Copy out the entries exactly, from the first line to the last.

-- Extracted data follows --

Fixpoint check_peers (ps : list (PeerID * Peer)) (to_check : Minimums.MinimumLimits) : Error :=
  match ps with
  | [] => OK
  | (_, p) :: ps' =>
      let err := Peer_CheckMinimums p to_check in
      if negb (is_ok err) then err else check_peers ps' to_check
  end.
Definition CheckPeerMinimums (m : PeerManager) (to_check : Minimums.MinimumLimits) : Error :=
  check_peers (peers_ m) to_check.

Definition PeerStatus (m : PeerManager) (id : PeerID) : option ConnectionStatus :=
  PopulateConnectionStatus <$> GetPeer m id.
End peers.
(* ===== verification/PeersInv.v ===== *)
(** * The invariant of peer connections

    A connection that has keys was attested: the environment accepted, at the
    time recorded, evidence for the peer's ID and for the values recorded.
    Every operation returns and keeps this, whatever the host passes on,
    unless the environment ends the process while it checks an attestation. *)
From stdpp Require Import prelude gmap.
From S2P Require Import Prelude Errors Containers Util RaftTypes PeerId Minimums Msgs Noise Peers.

Section peers.
Context {NP : NoisePlatform} {NL : NoiseLaws} {MP : MsgPlatform} {EV : Env}.
(** Encryption returns, so does sending. *)
Lemma Encrypt_total cs p : exists ct err cs', Encrypt cs p = Some (ct, err, cs').
Proof.
  destruct (Encrypt_spec cs p) as (ps & _ & _ & _ & H).
  destruct (packets cs ps) as [[qs cs']|]; [|destruct H as [cs' H]]; rewrite H; eauto.
Qed.

Lemma Peer_Send_total p m : exists p' out err, Peer_Send p m = Some (p', out, err).
Proof.
  unfold Peer_Send. destruct (handshake_ p), (peer_tx_ p) as [tx|], (peer_rx_ p); eauto.
  destruct (SerializeE2E m) as [s|]; eauto.
  destruct (Encrypt_total tx s) as (ct & err & tx' & ->). simpl. destruct (negb (is_ok err)); eauto.
Qed.

Lemma SendToPeer_total m to msg : exists m' out err, SendToPeer m to msg = Some (m', out, err).
Proof.
  unfold SendToPeer. destruct (negb _); [eauto|]. destruct (match msg with eConnected true => true | _ => false end); [eauto|].
  unfold GetPeerOrRst. destruct (map_find _ _) as [p|]; [|eauto].
  destruct (Peer_Send_total p msg) as (p' & out & err & ->). simpl. eauto.
Qed.

Lemma each_peer_total (f : Peer -> option (Peer * list EnclaveMessage)) ps :
  (forall p, is_Some (f p)) -> is_Some (each_peer f ps).
Proof.
  intros Hf. induction ps as [|[id p] ps IH]; simpl; [eauto|].
  destruct (Hf p) as [[p' out] ->]. simpl. destruct IH as [[ps' out'] ->]. simpl. eauto.
Qed.

Lemma MinimumsUpdated_total m s : exists m' out, MinimumsUpdated m s = Some (m', out).
Proof.
  unfold MinimumsUpdated. match goal with |- context [each_peer ?f ?ps] =>
    destruct (each_peer_total f ps) as [[ps' out] ->] end; [|simpl; eauto].
  intros p. destruct (negb _); eauto.
Qed.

-- Extracted data concluded --

### Answer box:
Fixpoint check_peers (ps : list (PeerID * Peer)) (to_check : Minimums.MinimumLimits) : Error :=
  match ps with
  | [] => OK
  | (_, p) :: ps' =>
      let err := Peer_CheckMinimums p to_check in
      if negb (is_ok err) then err else check_peers ps' to_check
  end.
Definition CheckPeerMinimums (m : PeerManager) (to_check : Minimums.MinimumLimits) : Error :=
  check_peers (peers_ m) to_check.

Definition PeerStatus (m : PeerManager) (id : PeerID) : option ConnectionStatus :=
  PopulateConnectionStatus <$> GetPeer m id.
End peers.
(* ===== verification/PeersInv.v ===== *)
(** * The invariant of peer connections

    A connection that has keys was attested: the environment accepted, at the
    time recorded, evidence for the peer's ID and for the values recorded.
    Every operation returns and keeps this, whatever the host passes on,
    unless the environment ends the process while it checks an attestation. *)
From stdpp Require Import prelude gmap.
From S2P Require Import Prelude Errors Containers Util RaftTypes PeerId Minimums Msgs Noise Peers.

Section peers.
Context {NP : NoisePlatform} {NL : NoiseLaws} {MP : MsgPlatform} {EV : Env}.
(** Encryption returns, so does sending. *)
Lemma Encrypt_total cs p : exists ct err cs', Encrypt cs p = Some (ct, err, cs').
Proof.
  destruct (Encrypt_spec cs p) as (ps & _ & _ & _ & H).
  destruct (packets cs ps) as [[qs cs']|]; [|destruct H as [cs' H]]; rewrite H; eauto.
Qed.

Lemma Peer_Send_total p m : exists p' out err, Peer_Send p m = Some (p', out, err).
Proof.
  unfold Peer_Send. destruct (handshake_ p), (peer_tx_ p) as [tx|], (peer_rx_ p); eauto.
  destruct (SerializeE2E m) as [s|]; eauto.
  destruct (Encrypt_total tx s) as (ct & err & tx' & ->). simpl. destruct (negb (is_ok err)); eauto.
Qed.

Lemma SendToPeer_total m to msg : exists m' out err, SendToPeer m to msg = Some (m', out, err).
Proof.
  unfold SendToPeer. destruct (negb _); [eauto|]. destruct (match msg with eConnected true => true | _ => false end); [eauto|].
  unfold GetPeerOrRst. destruct (map_find _ _) as [p|]; [|eauto].
  destruct (Peer_Send_total p msg) as (p' & out & err & ->). simpl. eauto.
Qed.

Lemma each_peer_total (f : Peer -> option (Peer * list EnclaveMessage)) ps :
  (forall p, is_Some (f p)) -> is_Some (each_peer f ps).
Proof.
  intros Hf. induction ps as [|[id p] ps IH]; simpl; [eauto|].
  destruct (Hf p) as [[p' out] ->]. simpl. destruct IH as [[ps' out'] ->]. simpl. eauto.
Qed.

Lemma MinimumsUpdated_total m s : exists m' out, MinimumsUpdated m s = Some (m', out).
Proof.
  unfold MinimumsUpdated. match goal with |- context [each_peer ?f ?ps] =>
    destruct (each_peer_total f ps) as [[ps' out] ->] end; [|simpl; eauto].
  intros p. destruct (negb _); eauto.
Qed.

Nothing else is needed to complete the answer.